+++ Source records +++

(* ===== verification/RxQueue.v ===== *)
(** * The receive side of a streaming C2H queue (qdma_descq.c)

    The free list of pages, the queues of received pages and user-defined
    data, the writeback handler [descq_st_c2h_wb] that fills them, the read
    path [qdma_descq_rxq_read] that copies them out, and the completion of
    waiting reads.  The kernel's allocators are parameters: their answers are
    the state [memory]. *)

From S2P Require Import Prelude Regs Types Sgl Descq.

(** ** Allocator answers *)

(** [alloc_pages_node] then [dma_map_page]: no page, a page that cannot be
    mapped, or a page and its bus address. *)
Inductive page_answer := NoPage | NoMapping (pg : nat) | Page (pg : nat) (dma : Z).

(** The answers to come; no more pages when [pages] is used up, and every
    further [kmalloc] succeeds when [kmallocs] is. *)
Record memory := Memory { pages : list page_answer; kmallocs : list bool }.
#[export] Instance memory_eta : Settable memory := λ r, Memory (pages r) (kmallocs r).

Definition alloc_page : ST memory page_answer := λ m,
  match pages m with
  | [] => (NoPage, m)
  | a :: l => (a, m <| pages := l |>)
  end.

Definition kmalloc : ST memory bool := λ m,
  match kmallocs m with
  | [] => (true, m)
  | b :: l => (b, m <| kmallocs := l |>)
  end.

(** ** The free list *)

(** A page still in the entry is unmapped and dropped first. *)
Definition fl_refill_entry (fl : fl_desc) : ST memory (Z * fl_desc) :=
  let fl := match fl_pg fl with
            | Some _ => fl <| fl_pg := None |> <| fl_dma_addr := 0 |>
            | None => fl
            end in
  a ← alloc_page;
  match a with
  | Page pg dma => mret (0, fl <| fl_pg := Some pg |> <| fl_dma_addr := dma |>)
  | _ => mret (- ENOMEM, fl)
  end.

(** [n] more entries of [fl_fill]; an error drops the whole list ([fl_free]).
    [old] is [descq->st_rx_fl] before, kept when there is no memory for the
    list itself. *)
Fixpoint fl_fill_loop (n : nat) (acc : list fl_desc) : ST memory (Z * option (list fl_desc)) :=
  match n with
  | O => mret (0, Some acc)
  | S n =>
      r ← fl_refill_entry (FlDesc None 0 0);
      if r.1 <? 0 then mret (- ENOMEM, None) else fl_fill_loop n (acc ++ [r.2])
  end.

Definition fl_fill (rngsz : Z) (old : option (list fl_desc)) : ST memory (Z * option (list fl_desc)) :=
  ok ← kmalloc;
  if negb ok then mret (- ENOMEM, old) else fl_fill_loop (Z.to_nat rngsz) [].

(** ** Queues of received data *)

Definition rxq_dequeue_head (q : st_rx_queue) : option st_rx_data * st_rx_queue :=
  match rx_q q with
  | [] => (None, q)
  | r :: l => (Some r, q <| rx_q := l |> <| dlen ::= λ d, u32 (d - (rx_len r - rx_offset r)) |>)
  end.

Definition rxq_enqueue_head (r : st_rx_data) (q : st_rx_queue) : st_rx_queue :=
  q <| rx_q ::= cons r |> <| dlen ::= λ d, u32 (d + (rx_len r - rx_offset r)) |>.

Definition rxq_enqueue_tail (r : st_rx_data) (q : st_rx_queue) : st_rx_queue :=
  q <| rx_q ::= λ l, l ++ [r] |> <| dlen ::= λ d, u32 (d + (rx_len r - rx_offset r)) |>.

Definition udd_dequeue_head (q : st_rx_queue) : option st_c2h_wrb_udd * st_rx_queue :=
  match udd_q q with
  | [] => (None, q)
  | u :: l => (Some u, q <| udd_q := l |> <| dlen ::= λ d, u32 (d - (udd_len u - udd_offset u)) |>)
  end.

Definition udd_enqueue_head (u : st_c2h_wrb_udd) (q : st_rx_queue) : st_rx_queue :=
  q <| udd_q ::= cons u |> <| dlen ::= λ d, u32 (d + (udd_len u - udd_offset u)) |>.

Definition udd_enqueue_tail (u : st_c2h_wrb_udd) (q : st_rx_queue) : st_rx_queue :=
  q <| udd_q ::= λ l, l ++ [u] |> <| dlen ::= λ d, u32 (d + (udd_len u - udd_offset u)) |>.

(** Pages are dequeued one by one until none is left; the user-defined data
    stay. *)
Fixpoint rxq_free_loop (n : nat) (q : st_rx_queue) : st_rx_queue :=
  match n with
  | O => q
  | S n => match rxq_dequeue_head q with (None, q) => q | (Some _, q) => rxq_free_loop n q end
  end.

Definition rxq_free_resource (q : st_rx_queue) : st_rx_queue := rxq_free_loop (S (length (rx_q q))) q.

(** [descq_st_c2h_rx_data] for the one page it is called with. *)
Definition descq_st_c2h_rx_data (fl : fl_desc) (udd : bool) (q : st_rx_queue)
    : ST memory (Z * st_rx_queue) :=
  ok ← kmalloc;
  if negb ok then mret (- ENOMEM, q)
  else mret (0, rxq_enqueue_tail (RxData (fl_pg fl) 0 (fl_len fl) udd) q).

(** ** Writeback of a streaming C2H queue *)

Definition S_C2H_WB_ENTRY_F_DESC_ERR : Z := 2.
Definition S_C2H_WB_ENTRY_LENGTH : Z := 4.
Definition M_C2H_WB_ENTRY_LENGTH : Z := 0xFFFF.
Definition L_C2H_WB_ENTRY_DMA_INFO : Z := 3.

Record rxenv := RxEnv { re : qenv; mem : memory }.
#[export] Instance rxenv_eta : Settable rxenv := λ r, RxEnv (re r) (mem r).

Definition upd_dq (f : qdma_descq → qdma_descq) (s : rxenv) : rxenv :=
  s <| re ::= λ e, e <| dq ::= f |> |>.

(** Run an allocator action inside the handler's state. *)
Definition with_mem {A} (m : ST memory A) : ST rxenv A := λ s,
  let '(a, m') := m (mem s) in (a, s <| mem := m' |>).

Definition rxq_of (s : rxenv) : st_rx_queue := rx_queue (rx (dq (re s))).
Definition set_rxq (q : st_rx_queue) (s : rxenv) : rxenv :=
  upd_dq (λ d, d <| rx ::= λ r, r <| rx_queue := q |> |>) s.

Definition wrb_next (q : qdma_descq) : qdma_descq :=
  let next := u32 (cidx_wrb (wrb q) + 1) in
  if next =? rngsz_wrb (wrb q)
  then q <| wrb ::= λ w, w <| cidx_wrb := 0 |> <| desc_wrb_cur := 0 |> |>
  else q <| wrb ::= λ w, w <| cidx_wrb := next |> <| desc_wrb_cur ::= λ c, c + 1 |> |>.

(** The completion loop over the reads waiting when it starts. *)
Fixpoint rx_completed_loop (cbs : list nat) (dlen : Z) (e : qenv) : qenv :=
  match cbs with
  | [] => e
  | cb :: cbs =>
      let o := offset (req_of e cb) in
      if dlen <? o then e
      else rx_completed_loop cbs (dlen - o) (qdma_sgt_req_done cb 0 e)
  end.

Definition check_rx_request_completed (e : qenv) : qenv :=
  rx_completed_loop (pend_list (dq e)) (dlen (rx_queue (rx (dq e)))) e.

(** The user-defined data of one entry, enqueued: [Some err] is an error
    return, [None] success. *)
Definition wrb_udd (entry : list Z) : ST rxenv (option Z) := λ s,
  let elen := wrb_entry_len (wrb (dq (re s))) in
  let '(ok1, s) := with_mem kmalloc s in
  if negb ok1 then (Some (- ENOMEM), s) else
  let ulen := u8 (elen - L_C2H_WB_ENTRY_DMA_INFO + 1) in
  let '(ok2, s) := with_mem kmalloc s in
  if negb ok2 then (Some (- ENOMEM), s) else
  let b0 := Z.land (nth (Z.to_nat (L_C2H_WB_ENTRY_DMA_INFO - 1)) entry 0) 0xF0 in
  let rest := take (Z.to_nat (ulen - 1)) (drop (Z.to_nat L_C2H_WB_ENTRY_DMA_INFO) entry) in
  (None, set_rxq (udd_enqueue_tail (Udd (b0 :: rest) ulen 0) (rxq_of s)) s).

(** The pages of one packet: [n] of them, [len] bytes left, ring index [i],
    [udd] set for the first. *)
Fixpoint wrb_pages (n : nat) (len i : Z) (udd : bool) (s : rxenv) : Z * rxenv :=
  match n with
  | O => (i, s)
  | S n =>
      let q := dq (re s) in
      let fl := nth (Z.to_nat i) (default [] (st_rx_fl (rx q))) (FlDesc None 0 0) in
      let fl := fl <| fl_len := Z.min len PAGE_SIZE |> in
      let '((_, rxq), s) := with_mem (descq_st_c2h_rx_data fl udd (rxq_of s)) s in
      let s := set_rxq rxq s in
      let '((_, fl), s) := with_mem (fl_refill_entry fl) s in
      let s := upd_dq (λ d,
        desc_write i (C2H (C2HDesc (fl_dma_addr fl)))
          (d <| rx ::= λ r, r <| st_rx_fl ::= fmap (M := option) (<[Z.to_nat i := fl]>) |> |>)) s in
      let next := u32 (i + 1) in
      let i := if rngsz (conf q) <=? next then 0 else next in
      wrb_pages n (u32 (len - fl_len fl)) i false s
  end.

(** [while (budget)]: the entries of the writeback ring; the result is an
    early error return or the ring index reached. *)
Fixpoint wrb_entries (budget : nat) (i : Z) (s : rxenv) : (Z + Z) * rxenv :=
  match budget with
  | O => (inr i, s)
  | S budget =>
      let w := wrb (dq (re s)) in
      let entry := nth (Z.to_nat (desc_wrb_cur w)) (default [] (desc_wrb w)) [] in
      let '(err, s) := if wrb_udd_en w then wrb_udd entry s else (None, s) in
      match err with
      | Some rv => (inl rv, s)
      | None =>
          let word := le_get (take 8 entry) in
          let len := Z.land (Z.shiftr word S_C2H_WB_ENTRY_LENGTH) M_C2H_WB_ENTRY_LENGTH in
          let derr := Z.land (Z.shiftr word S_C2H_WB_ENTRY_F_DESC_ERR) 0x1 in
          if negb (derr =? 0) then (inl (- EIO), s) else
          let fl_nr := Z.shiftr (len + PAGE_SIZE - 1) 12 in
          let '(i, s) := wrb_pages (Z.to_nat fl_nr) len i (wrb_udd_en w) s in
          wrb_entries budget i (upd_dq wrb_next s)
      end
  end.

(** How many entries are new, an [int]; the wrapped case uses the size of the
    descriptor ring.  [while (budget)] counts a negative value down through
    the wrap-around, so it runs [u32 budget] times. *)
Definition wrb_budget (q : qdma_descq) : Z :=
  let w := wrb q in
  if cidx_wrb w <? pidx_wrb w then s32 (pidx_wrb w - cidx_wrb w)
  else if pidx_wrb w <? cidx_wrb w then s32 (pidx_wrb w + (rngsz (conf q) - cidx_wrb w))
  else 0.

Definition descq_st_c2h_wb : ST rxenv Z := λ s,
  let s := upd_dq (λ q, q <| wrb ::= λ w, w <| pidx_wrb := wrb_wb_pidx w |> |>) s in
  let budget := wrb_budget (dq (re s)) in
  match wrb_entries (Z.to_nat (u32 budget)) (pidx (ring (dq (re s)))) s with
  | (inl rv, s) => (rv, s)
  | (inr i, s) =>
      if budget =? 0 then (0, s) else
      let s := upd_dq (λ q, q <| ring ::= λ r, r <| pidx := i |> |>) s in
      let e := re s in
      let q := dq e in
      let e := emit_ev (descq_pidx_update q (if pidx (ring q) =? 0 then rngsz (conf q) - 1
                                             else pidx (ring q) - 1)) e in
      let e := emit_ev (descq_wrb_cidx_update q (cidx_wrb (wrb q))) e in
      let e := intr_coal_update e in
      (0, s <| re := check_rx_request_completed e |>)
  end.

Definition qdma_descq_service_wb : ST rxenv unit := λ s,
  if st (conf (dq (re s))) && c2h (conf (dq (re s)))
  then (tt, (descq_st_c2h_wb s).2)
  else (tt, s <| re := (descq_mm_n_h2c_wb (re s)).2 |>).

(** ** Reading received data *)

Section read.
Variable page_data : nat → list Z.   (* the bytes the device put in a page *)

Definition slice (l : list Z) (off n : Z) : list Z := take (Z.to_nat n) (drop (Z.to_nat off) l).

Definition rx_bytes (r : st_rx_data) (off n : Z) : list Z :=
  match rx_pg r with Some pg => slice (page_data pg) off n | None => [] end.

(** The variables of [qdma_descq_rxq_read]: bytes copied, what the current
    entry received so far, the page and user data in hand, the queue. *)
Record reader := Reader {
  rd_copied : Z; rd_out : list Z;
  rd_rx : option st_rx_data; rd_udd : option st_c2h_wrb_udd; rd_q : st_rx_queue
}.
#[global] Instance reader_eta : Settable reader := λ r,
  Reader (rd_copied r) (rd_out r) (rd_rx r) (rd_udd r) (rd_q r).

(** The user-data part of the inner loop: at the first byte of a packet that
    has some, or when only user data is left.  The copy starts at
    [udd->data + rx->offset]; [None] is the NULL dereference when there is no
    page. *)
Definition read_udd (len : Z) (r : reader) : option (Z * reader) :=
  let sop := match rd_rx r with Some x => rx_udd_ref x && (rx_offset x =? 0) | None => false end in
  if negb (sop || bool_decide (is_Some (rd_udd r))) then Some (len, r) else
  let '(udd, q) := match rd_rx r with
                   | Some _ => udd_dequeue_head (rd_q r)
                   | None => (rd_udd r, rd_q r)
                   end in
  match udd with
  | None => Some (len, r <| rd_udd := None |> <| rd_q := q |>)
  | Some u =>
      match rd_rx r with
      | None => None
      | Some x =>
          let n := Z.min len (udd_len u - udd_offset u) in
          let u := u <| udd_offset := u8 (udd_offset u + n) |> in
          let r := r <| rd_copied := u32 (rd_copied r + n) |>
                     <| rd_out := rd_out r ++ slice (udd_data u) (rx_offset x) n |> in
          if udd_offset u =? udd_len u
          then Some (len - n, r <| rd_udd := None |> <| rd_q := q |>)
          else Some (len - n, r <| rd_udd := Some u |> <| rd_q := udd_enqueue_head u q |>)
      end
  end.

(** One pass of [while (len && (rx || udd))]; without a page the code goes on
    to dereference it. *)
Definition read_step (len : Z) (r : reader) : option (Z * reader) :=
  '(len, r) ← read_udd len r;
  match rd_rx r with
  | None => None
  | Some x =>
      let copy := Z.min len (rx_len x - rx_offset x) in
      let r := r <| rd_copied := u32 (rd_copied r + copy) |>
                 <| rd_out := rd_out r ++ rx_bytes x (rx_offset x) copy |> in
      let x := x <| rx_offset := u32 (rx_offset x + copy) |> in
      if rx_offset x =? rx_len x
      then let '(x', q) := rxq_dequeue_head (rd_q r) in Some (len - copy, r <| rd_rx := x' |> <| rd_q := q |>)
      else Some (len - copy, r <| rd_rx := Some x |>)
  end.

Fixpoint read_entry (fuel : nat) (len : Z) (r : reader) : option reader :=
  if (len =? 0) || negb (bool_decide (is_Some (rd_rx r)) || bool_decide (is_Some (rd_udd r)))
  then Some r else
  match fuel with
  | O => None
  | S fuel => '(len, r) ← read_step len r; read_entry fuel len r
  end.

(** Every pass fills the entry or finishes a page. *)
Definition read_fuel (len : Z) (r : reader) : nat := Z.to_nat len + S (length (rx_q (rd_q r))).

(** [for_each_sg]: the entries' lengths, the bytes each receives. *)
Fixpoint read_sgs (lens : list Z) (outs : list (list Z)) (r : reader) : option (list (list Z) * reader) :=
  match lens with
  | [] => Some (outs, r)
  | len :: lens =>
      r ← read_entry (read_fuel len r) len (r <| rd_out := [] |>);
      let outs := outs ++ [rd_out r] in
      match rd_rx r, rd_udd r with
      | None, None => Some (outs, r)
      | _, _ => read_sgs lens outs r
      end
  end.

+++

• Directions for this task: Using the records above, restate word for word the lines from the one with "Definition descq_st_c2h_rx_data (fl" through the one with "Definition upd_dq (f", both included.

• Solution below:
Definition descq_st_c2h_rx_data (fl : fl_desc) (udd : bool) (q : st_rx_queue)
    : ST memory (Z * st_rx_queue) :=
  ok ← kmalloc;
  if negb ok then mret (- ENOMEM, q)
  else mret (0, rxq_enqueue_tail (RxData (fl_pg fl) 0 (fl_len fl) udd) q).

(** ** Writeback of a streaming C2H queue *)

Definition S_C2H_WB_ENTRY_F_DESC_ERR : Z := 2.
Definition S_C2H_WB_ENTRY_LENGTH : Z := 4.
Definition M_C2H_WB_ENTRY_LENGTH : Z := 0xFFFF.
Definition L_C2H_WB_ENTRY_DMA_INFO : Z := 3.

Record rxenv := RxEnv { re : qenv; mem : memory }.
#[export] Instance rxenv_eta : Settable rxenv := λ r, RxEnv (re r) (mem r).

Definition upd_dq (f : qdma_descq → qdma_descq) (s : rxenv) : rxenv :=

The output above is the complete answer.